How to complete this task: Please quote exactly the lines below from the line containing "intros Hhi Hle." to the line containing "(** A header", both lines included, and nothing else.

Stored data
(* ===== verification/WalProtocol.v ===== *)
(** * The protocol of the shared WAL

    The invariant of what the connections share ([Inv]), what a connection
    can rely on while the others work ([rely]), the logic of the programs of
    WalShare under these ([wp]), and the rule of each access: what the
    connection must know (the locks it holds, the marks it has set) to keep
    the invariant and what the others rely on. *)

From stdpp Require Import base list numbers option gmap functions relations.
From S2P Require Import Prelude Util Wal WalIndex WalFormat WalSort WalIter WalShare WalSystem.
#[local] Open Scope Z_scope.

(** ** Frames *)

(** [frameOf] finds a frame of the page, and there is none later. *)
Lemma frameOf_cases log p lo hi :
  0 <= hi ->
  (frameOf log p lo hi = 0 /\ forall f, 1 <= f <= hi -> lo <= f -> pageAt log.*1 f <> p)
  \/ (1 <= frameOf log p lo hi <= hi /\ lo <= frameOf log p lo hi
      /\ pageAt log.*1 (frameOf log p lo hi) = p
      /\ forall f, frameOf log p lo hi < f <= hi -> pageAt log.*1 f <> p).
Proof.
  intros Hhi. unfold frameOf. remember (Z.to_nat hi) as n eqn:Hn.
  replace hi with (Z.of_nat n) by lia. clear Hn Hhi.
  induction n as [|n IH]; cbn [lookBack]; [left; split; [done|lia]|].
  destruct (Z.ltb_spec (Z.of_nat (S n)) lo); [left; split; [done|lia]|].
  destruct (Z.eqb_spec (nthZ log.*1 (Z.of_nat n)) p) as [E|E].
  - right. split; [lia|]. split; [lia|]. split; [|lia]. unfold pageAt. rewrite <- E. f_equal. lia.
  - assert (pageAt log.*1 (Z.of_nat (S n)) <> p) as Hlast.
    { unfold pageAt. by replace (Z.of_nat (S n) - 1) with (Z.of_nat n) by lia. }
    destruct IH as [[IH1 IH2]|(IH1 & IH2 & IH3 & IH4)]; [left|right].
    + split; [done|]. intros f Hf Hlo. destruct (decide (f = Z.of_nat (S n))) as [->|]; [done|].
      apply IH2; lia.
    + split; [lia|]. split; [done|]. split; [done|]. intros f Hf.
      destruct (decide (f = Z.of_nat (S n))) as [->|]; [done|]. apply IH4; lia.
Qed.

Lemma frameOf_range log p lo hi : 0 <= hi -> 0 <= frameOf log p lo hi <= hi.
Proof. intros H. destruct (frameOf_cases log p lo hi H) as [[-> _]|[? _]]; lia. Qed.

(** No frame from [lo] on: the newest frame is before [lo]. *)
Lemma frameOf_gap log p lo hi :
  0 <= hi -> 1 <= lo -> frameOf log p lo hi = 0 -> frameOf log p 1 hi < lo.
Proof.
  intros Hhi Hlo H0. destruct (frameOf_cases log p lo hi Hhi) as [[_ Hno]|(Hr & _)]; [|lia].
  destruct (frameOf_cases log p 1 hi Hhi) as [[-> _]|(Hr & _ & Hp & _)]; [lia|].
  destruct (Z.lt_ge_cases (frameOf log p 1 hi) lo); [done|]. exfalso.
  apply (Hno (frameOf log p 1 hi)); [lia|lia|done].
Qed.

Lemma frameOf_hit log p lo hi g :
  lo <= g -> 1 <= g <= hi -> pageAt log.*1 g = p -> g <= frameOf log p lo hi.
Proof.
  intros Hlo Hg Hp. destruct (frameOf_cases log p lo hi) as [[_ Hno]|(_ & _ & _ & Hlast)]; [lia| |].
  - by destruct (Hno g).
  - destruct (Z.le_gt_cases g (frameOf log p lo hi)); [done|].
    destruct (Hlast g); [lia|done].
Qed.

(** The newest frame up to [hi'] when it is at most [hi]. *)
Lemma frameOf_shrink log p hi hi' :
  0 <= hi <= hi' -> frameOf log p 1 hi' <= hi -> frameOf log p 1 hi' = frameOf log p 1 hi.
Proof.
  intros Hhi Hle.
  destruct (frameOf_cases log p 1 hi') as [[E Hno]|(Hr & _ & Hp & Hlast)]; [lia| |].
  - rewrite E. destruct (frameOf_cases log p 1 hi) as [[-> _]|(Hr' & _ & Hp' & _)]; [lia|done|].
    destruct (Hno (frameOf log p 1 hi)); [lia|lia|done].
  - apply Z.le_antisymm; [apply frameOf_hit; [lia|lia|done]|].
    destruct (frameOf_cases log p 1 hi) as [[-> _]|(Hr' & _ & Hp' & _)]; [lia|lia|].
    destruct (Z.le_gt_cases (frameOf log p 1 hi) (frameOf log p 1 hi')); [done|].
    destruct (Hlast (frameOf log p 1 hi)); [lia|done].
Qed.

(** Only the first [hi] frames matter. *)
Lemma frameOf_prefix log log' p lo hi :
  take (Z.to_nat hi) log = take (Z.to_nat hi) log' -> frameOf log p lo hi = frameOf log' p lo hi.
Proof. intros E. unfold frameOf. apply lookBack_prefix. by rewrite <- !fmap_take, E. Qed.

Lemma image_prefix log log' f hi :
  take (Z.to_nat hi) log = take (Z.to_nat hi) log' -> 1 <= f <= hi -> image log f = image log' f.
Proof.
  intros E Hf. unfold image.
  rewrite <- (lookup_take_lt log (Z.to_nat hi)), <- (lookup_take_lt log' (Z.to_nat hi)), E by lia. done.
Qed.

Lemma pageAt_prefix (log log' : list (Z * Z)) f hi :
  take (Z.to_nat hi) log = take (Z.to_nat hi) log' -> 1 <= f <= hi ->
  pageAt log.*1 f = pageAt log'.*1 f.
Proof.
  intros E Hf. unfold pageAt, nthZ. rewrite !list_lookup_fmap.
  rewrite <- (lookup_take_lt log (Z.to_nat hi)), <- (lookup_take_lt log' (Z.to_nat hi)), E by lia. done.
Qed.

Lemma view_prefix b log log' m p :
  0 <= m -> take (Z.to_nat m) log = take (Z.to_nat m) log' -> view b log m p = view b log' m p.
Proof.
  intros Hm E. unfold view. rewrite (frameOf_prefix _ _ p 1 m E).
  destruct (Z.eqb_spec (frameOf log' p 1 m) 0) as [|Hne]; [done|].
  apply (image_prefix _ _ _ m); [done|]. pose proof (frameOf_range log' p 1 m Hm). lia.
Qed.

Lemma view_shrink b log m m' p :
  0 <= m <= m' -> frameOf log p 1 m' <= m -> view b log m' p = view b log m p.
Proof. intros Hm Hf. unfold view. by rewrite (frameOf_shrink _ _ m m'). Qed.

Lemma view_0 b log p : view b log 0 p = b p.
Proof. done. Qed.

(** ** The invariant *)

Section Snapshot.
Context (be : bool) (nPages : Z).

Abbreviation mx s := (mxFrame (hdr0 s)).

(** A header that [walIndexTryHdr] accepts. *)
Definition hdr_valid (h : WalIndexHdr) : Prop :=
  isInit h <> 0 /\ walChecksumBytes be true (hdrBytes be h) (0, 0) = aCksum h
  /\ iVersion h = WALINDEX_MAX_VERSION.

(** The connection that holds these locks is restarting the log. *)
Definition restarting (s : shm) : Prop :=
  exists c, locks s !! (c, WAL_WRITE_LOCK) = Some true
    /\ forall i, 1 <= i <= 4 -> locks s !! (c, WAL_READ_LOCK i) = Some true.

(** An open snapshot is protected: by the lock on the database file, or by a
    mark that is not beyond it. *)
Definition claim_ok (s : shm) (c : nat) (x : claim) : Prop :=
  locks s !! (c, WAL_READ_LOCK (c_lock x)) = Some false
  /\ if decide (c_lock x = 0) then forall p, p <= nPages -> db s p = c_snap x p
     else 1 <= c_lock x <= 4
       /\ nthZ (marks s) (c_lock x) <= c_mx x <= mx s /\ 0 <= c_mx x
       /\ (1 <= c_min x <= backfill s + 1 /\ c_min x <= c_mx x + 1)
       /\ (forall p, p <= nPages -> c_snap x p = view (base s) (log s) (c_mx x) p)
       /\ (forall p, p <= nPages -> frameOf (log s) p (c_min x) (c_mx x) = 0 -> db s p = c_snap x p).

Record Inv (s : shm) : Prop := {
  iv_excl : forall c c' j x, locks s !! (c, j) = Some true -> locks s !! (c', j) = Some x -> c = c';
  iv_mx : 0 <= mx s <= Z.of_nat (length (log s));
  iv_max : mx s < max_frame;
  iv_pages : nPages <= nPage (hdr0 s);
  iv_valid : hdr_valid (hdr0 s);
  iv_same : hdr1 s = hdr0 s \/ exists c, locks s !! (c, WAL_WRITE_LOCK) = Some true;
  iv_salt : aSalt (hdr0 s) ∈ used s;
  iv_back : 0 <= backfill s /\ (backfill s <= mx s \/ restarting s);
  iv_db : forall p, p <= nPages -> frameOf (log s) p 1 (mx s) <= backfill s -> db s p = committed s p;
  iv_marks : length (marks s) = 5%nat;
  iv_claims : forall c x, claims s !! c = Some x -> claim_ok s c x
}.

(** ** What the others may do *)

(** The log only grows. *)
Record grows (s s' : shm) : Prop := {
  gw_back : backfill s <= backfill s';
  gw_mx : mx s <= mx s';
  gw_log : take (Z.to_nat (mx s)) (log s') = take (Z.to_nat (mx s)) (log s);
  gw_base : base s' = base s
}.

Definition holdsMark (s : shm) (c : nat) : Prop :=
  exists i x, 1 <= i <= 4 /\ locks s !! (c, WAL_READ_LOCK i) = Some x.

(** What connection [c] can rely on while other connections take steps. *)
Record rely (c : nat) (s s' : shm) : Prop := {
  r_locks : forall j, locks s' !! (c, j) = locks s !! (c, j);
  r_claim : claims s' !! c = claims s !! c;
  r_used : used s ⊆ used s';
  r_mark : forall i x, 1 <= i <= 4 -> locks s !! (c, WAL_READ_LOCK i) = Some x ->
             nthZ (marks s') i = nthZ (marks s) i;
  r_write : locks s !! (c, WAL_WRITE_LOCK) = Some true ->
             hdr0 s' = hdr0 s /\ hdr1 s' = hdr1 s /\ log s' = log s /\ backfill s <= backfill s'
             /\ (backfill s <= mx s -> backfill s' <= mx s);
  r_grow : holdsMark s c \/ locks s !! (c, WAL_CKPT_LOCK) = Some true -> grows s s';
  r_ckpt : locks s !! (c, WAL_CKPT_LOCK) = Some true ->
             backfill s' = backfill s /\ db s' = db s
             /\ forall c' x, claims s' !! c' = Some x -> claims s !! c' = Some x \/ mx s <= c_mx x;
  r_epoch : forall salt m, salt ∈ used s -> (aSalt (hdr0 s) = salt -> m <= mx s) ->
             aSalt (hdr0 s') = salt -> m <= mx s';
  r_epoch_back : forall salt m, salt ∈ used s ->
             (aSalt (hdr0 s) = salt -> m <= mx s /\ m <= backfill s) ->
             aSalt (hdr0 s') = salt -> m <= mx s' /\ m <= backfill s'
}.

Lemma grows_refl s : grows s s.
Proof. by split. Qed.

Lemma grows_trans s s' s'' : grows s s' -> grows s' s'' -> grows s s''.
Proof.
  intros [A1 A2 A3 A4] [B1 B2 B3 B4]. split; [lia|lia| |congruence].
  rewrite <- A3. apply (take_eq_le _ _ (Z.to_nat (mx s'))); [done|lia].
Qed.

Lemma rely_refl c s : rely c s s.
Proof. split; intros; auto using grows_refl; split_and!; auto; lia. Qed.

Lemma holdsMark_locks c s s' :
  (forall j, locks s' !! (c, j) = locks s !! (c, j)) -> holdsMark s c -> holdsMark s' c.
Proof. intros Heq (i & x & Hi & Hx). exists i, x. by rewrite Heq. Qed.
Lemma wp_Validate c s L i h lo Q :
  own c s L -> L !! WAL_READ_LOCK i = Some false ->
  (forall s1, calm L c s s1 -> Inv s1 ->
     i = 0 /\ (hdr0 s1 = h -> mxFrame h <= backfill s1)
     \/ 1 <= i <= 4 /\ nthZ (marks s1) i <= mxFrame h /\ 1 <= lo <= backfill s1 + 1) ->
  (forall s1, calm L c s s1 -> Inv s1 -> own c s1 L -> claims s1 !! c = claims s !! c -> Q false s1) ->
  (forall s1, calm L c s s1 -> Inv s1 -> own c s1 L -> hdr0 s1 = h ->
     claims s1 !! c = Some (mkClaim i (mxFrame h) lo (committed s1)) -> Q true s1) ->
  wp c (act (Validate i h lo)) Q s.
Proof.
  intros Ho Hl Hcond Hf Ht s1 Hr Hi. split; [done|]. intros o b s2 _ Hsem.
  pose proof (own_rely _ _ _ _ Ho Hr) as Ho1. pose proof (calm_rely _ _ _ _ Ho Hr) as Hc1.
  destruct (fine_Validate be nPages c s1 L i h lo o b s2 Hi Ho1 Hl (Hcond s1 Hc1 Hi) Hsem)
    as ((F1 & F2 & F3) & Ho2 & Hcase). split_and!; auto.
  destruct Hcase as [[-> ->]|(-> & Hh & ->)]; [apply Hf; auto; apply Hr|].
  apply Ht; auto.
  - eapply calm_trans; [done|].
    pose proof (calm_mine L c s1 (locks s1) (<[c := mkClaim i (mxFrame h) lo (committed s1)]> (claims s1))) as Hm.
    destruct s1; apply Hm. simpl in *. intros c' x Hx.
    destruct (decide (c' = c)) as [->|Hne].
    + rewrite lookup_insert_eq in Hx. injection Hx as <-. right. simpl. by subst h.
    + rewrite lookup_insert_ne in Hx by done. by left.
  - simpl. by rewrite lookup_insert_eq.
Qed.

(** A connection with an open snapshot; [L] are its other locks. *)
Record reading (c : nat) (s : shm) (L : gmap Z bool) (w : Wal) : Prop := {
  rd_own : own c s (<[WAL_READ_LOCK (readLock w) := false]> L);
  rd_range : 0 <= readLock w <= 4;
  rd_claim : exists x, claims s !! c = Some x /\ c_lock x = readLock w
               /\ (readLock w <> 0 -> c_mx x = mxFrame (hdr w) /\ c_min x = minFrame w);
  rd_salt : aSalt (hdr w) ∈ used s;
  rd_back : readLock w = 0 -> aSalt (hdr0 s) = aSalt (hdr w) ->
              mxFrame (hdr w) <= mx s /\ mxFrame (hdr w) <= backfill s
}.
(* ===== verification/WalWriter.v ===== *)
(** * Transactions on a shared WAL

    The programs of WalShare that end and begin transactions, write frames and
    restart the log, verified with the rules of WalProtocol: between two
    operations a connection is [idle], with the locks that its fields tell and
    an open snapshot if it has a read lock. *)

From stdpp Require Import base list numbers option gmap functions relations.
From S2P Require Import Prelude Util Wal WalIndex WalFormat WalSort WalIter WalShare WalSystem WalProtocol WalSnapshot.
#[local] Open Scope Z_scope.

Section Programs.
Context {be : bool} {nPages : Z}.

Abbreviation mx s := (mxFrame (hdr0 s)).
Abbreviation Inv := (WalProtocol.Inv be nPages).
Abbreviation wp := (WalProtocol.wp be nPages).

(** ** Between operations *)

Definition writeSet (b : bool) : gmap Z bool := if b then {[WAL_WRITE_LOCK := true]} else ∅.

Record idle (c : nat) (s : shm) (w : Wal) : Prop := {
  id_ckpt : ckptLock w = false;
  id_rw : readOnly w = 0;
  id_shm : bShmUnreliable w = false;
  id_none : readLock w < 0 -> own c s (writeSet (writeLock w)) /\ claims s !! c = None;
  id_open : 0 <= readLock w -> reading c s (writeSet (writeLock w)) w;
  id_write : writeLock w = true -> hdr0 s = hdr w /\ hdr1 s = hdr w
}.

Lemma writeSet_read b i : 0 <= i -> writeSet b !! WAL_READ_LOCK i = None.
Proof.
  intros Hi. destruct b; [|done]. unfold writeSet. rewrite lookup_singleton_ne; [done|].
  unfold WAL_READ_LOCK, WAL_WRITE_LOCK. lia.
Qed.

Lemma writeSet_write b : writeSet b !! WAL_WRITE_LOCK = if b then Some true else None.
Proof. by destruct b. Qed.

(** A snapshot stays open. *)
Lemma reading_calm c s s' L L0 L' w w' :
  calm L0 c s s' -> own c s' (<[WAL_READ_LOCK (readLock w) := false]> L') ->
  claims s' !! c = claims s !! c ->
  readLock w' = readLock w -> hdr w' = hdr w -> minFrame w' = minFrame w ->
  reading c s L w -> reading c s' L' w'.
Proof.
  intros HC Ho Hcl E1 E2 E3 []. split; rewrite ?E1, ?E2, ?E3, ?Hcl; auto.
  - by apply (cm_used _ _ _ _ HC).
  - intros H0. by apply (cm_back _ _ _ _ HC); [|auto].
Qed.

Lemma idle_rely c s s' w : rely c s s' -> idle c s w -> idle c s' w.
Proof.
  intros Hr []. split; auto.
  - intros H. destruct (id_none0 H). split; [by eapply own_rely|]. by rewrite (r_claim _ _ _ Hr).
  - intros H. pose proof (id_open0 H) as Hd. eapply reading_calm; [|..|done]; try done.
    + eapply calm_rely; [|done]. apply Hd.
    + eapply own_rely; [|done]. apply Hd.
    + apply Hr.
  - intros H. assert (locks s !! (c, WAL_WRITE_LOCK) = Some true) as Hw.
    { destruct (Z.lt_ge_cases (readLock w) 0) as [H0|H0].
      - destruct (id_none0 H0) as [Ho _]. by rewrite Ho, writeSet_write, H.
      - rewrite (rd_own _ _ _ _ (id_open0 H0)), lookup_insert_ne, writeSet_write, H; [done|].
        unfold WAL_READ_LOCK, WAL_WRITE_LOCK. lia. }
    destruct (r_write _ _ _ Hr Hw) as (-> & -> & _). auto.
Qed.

Response:
  intros Hhi Hle.
  destruct (frameOf_cases log p 1 hi') as [[E Hno]|(Hr & _ & Hp & Hlast)]; [lia| |].
  - rewrite E. destruct (frameOf_cases log p 1 hi) as [[-> _]|(Hr' & _ & Hp' & _)]; [lia|done|].
    destruct (Hno (frameOf log p 1 hi)); [lia|lia|done].
  - apply Z.le_antisymm; [apply frameOf_hit; [lia|lia|done]|].
    destruct (frameOf_cases log p 1 hi) as [[-> _]|(Hr' & _ & Hp' & _)]; [lia|lia|].
    destruct (Z.le_gt_cases (frameOf log p 1 hi) (frameOf log p 1 hi')); [done|].
    destruct (Hlast (frameOf log p 1 hi)); [lia|done].
Qed.

(** Only the first [hi] frames matter. *)
Lemma frameOf_prefix log log' p lo hi :
  take (Z.to_nat hi) log = take (Z.to_nat hi) log' -> frameOf log p lo hi = frameOf log' p lo hi.
Proof. intros E. unfold frameOf. apply lookBack_prefix. by rewrite <- !fmap_take, E. Qed.

Lemma image_prefix log log' f hi :
  take (Z.to_nat hi) log = take (Z.to_nat hi) log' -> 1 <= f <= hi -> image log f = image log' f.
Proof.
  intros E Hf. unfold image.
  rewrite <- (lookup_take_lt log (Z.to_nat hi)), <- (lookup_take_lt log' (Z.to_nat hi)), E by lia. done.
Qed.

Lemma pageAt_prefix (log log' : list (Z * Z)) f hi :
  take (Z.to_nat hi) log = take (Z.to_nat hi) log' -> 1 <= f <= hi ->
  pageAt log.*1 f = pageAt log'.*1 f.
Proof.
  intros E Hf. unfold pageAt, nthZ. rewrite !list_lookup_fmap.
  rewrite <- (lookup_take_lt log (Z.to_nat hi)), <- (lookup_take_lt log' (Z.to_nat hi)), E by lia. done.
Qed.

Lemma view_prefix b log log' m p :
  0 <= m -> take (Z.to_nat m) log = take (Z.to_nat m) log' -> view b log m p = view b log' m p.
Proof.
  intros Hm E. unfold view. rewrite (frameOf_prefix _ _ p 1 m E).
  destruct (Z.eqb_spec (frameOf log' p 1 m) 0) as [|Hne]; [done|].
  apply (image_prefix _ _ _ m); [done|]. pose proof (frameOf_range log' p 1 m Hm). lia.
Qed.

Lemma view_shrink b log m m' p :
  0 <= m <= m' -> frameOf log p 1 m' <= m -> view b log m' p = view b log m p.
Proof. intros Hm Hf. unfold view. by rewrite (frameOf_shrink _ _ m m'). Qed.

Lemma view_0 b log p : view b log 0 p = b p.
Proof. done. Qed.

(** ** The invariant *)

Section Snapshot.
Context (be : bool) (nPages : Z).

Abbreviation mx s := (mxFrame (hdr0 s)).

(** A header that [walIndexTryHdr] accepts. *)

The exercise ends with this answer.